Donne, rivolta dei centri antiviolenza contro la regione Lombardia
Violenza donne. Sulla sedia
MILANO - Rivolta dei centri antiviolenza donna contro la Regione Lombardia. 16 centri sui 25 esistenti, criticano l'assessore Giulio Gallera per la gestione dei fondi e bocciano il Piano antiviolenza, votato all'unanimità dal Consiglio regionale il 10 novembre scorso. "La Conferenza Stato-Regioni ha destinato alla Lombardia 2,7 milioni di euro per il 2015 e il 2016, ma quest'anno non sono ancora stati spesi -spiega Manuela Ulivi, presidente della Casa delle donne maltrattate-. Le spiegazioni che ha dato oggi l'assessore regionale non ci convincono". Secondo Gallera, infatti, il blocco dei fondi nel 2015 è dovuto solo a questioni burocratiche di bilancio (vedi lancio precedente). "Non ha senso quel che dice l'assessore -aggiunge Manuela Ulivi-. E resta il fatto che ora questi fondi vanno utilizzati tutti comunque, non vorremmo che quelli non spesi quest'anno fossero destinati ad altro".

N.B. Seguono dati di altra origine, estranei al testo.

(* ===== verification/Handlers.v ===== *)
(** * Command handlers keep the node invariant
    Every handler of [Commands], run on a transaction that satisfies the
    invariant, leaves one that satisfies it, and touches the committed database
    on no path. *)
From stdpp Require Import base tactics list strings gmap pretty.
From Stdlib Require Import ZArith Lia Ascii String.
From S2P Require Import Prelude Json Wire Store Tx Adapter Events Commands Barrier Hold Submit Dispatch Frames.
From S2P Require Import Invariant Steering.
Open Scope string_scope.
Open Scope list_scope.
Open Scope Z_scope.
Open Scope harness_scope.

(** A handler writes neither the command tables nor the hold tables. *)
Definition handler_frame (c c' : Core) : Prop :=
  durable c' = durable c /\ commands (tx c') = commands (tx c)
  /\ command_rejections (tx c') = command_rejections (tx c)
  /\ administrative_holds (tx c') = administrative_holds (tx c)
  /\ administrative_hold_outcomes (tx c') = administrative_hold_outcomes (tx c).

(** The intent a handler leaves for the worker is one the invariant admits. *)
Definition posted (p : postCommitAction) (s : durableState) (db : Db) : Prop :=
  post_kind p = ""
  \/ (post_kind p <> CommandMessageSteer /\ addresses (attempts db) (post_attempt p) (post_payload p))
  \/ (post_kind p = CommandMessageSteer
      /\ steers (ActiveAttemptID s) (attempts db) (messages db) (requests db) (post_attempt p) (post_message p) (post_payload p)).

Definition keeps (m : M applied) : Prop := forall env c,
  Inv (cfg_node env) (st c) (tx c) ->
  wp env m (fun a c' => handler_frame c c' /\ Inv (cfg_node env) (st c') (tx c') /\ posted (app_action a) (st c') (tx c'))
           (fun _ c' => durable c' = durable c) c.

(** The end of a symbolic run: the conjuncts no statement touched are the
    hypotheses, the others remain. *)
Ltac inv_done HI :=
  split; [by split_and!|];
  destruct HI as [Hident Hnode Hlog Hpending Hrequests Hattempts Hholds Hcommands Hslots Hmessages Hactions Howned];
  split; [constructor; rcbn; try assumption; try (by apply slots_ok_request); try (by apply slots_ok_update_request); try (by apply owned_update)
         |rcbn; try (by left)].
(** The intent of a handler other than message.steer. *)
Ltac posted_by Hk := right; left; cbn [app_action post_attempt post_payload post_kind]; split; [rewrite Hk; discriminate|].
Ltac handler_start :=
  intros env c HI; pose proof (inv_log _ _ _ HI).

(** An update of requests and messages, as steps of the two invariants. *)
Ltac queue_step :=
  match goal with
  | H : messages_ok _ _ |- messages_ok _ _ =>
      eapply messages_ok_step; [exact H|try (by destruct H); try (apply update_message_ids; [done|by destruct H])|]
  | H : actions_ok _ _ _ _ _ |- actions_ok _ _ _ _ _ =>
      eapply actions_ok_step; [exact H|try apply attempts_kept_refl|try (by destruct H)|]
  end.

Lemma row_addressed a rows payload :
  a ∈ rows -> get_string "requestId" payload = Some (att_request a) -> addresses rows (att_id a) payload.
Proof. intros H1 H2. by exists a. Qed.

Lemma keeps_dialog_create e : keeps (applyDialogCreate e).
Proof. handler_start. unfold applyDialogCreate. repeat wp_step. inv_done HI. Qed.

Lemma keeps_message_enqueue e : keeps (applyMessageEnqueue e).
Proof.
  handler_start. unfold applyMessageEnqueue. repeat wp_step. inv_done HI.
  - rewrite count_queued_snoc by done. lia.
  - by apply requests_ok_snoc.
  - queue_step; [by apply NoDup_snoc_key; [destruct Hmessages|]|by apply kept_enqueue].
  - queue_step. eapply steers_kept_trans; [apply steers_kept_request|apply steers_kept_app].
Qed.

Lemma keeps_queue_resume e : keeps (applyQueueResume e).
Proof. handler_start. unfold applyQueueResume. repeat wp_step. inv_done HI. Qed.

Lemma request_message reqs id r : NoDup (List.map req_id reqs) -> select1 (fun r => req_id r =s id) reqs = Some r ->
  forall r', r' ∈ reqs -> req_id r' = id -> queued r' = true -> req_message r' = req_message r.
Proof. intros Hnd Hs r' Hr' Hid _. by rewrite (select1_unique req_id reqs id r r'). Qed.

Lemma keeps_request_cancel e : keeps (applyRequestCancel e).
Proof.
  handler_start. unfold applyRequestCancel. repeat wp_step. inv_done HI.
  - simplify_bool. erewrite count_queued_update; [|by destruct Hrequests|done|by apply queued_row|done]. lia.
  - by apply requests_ok_update.
  - queue_step. apply kept_leave; [|done]. eapply request_message; [by destruct Hrequests|done].
  - queue_step. apply steers_kept_leave; [|done]. eapply request_message; [by destruct Hrequests|done].
Qed.

(** The attempt read and updated, as the action addresses it. *)
Lemma updated_addressed a rows id f payload :
  select1 (fun a => att_id a =s id) rows = Some a -> (forall a, att_id (f a) = att_id a /\ att_request (f a) = att_request a) ->
  get_string "requestId" payload = Some (att_request a) -> addresses (update_where (fun a => att_id a =s id) f rows) id payload.
Proof.
  intros Hs Hf Hp. apply select1_Some in Hs as [Hin He]. exists (f a). destruct (Hf a) as [-> ->]. simplify_bool. split_and!; [|done..].
  apply elem_of_update_where. exists a. split; [done|]. by rewrite He, str_eqb_refl.
Qed.
Lemma selected_addressed a rows id payload :
  select1 (fun a => att_id a =s id) rows = Some a -> get_string "requestId" payload = Some (att_request a) -> addresses rows id payload.
Proof. intros Hs Hp. apply select1_Some in Hs as [Hin He]. simplify_bool. by exists a. Qed.

Lemma keeps_attempt_stop e : env_kind e = CommandAttemptStop -> keeps (applyAttemptStop e).
Proof.
  intros Hkind. handler_start. unfold applyAttemptStop. repeat wp_step. inv_done HI.
  all: simplify_bool; unfold active_is, is_text in *; destruct (ActiveAttemptID (st c)) eqn:Hactive; [|done]; simplify_bool; subst.
  - eapply attempts_ok_update; [done|done| |by left]. done.
  - by apply slots_ok_update_attempt.
  - eapply actions_ok_step; [exact Hactions|by apply attempts_kept_update|by apply begun_update; [|destruct Hactions]|apply steers_kept_refl].
  - posted_by Hkind. by eapply updated_addressed.
Qed.

Lemma keeps_attempt_retry e : keeps (applyAttemptRetry e).
Proof.
  handler_start. unfold applyAttemptRetry. repeat wp_step. inv_done HI.
  - rewrite count_queued_snoc by done. lia.
  - by apply requests_ok_snoc.
  - queue_step. apply kept_request.
  - queue_step. apply steers_kept_request.
Qed.

(** A queued message selected by its key is every message of that key. *)
Lemma queued_waits msgs reqs id p m0 : messages_ok msgs reqs ->
  select1 (fun m => (msg_id m =s id) && p m) msgs = Some m0 -> msg_disposition m0 = Some "queued" ->
  m0 ∈ msgs /\ msg_id m0 = id /\ forall m, m ∈ msgs -> msg_id m = id -> m = m0 /\ waits m reqs.
Proof.
  intros [Hnd Hq] Hs Hd. apply select1_Some in Hs as [Hin Hp]. simplify_bool. split_and!; [done..|].
  intros m Hm He. assert (m = m0) as -> by (eapply (select1_unique msg_id); [done|by apply select1_key_unique|done..]).
  split; [done|]. by apply Hq.
Qed.

Lemma keeps_message_steer e : env_kind e = CommandMessageSteer -> keeps (applyMessageSteer e).
Proof.
  intros Hkind. handler_start. unfold applyMessageSteer. repeat wp_step. inv_done HI.
  all: simplify_bool; subst; unfold active_is, is_text in *.
  all: match goal with Hs : select1 (fun m => (msg_id m =s _) && _) _ = Some ?m0, Hr : msg_request ?m0 = Some _ |- _ =>
         pose proof (queued_waits _ _ _ _ _ Hmessages Hs ltac:(done)) as (Hin0 & Hid0 & Hall) end.
  - queue_step. by apply kept_change.
  - queue_step. apply steers_kept_change; [|done]. intros m' Hm' Hid' _. destruct (Hall m' Hm' Hid') as [_ Hw].
    by eapply (waits_same m').
  - right. right. split; [done|]. cbn [app_action post_attempt post_payload post_message].
    destruct (ActiveAttemptID (st c)) as [active|] eqn:Hactive; [|done]. simplify_bool. subst.
    match goal with Hs : select1 (fun a => att_id a =s _) _ = Some ?a0 |- _ => apply select1_Some in Hs as [Hina Hida]; simplify_bool;
      split_and!; [done|exists a0; split_and!; [done..|by apply (att_begun _ _ _ _ _ Hactions)]|] end.
    eexists. split_and!; [apply elem_of_update_where; exists a5; split; [done|]; by rewrite str_eqb_refl|done..|].
    intros _. eapply (waits_same a5); [done..|]. by apply Hall.
Qed.

(** The attempt joined to the row the command answers. *)
Lemma joined_addressed {R} (p : R -> bool) (k : R -> string) (rows : list R) atts id r a payload :
  (x ← select1 (fun x => p x && (k x =s id)) rows; y ← select1 (fun a => att_id a =s k x) atts; Some (x, y)) = Some (r, a) ->
  get_string "requestId" payload = Some (att_request a) -> addresses atts id payload.
Proof.
  intros H Hp. apply bind_Some in H as (x & Hx & H). apply bind_Some in H as (y & Hy & H). injection H as -> ->.
  apply select1_Some in Hx as [_ Hx], Hy as [Hin Hy]. simplify_bool. exists a. split_and!; [done|congruence|done].
Qed.

Lemma keeps_approval e : env_kind e = CommandApprovalRespond -> keeps (applyApproval e).
Proof.
  intros Hkind. handler_start. unfold applyApproval. repeat wp_step. inv_done HI.
  posted_by Hkind. by eapply (joined_addressed (fun p => apr_id p =s _) apr_attempt).
Qed.

Lemma keeps_input e : env_kind e = CommandInputRespond -> keeps (applyInput e).
Proof.
  intros Hkind. handler_start. unfold applyInput. repeat wp_step. inv_done HI.
  - queue_step; [by apply NoDup_snoc_key; [destruct Hmessages|]|by apply kept_message].
  - queue_step. apply steers_kept_app.
  - posted_by Hkind. by eapply (joined_addressed (fun i => inp_id i =s _) inp_attempt).
Qed.

Lemma keeps_dialog_delete e : keeps (applyDialogDelete e).
Proof.
  handler_start. unfold applyDialogDelete. repeat wp_step. inv_done HI.
  by apply log_ok_update.
Qed.

Lemma keeps_command e : keeps (applyCommand e).
Proof.
  unfold applyCommand.
  repeat match goal with |- keeps (if ?b then _ else _) => destruct b eqn:? end; simplify_bool;
    eauto using keeps_dialog_create, keeps_message_enqueue, keeps_request_cancel, keeps_queue_resume, keeps_attempt_stop,
      keeps_attempt_retry, keeps_message_steer, keeps_approval, keeps_input.
  intros env c HI. apply wp_fail. done.
Qed.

Il Piano regionale antiviolenza rischia di far danni, più che aiutare le donne. "Prevede procedure troppo rigide -spiega la presidente della Casa delle donne maltrattate-. Ogni persona che viene per chiederci aiuto deve invece poter trovare un ambiente che innanzitutto l'accoglie e l'accompagna in base alle sue esigenze. Per esempio, il Piano prevede che i centri antiviolenza comunichino entro 48 ore il nome della donna ai servizi sociali. Ma non ha senso prevedere questo obbligo, perché magari la donna non lo vuole". Secondo i 16 centri che hanno firmato il documento di critica alla Regione Lombardia (aderenti a D.i.re, la rete dei centri non istituzionali), le donne devono essere "libere di scegliere come uscire dalla violenza; libere dalla necessità della denuncia; libere di mantenere l’anonimato e la segretezza sinora garantiti". "È chiaro che la collaborazione tra gli enti è fondamentale -precisa Manuela Ulivi-, ma non possiamo prevedere che ci sia un unico percorso obbligatorio che vada bene per ogni donna". (dp)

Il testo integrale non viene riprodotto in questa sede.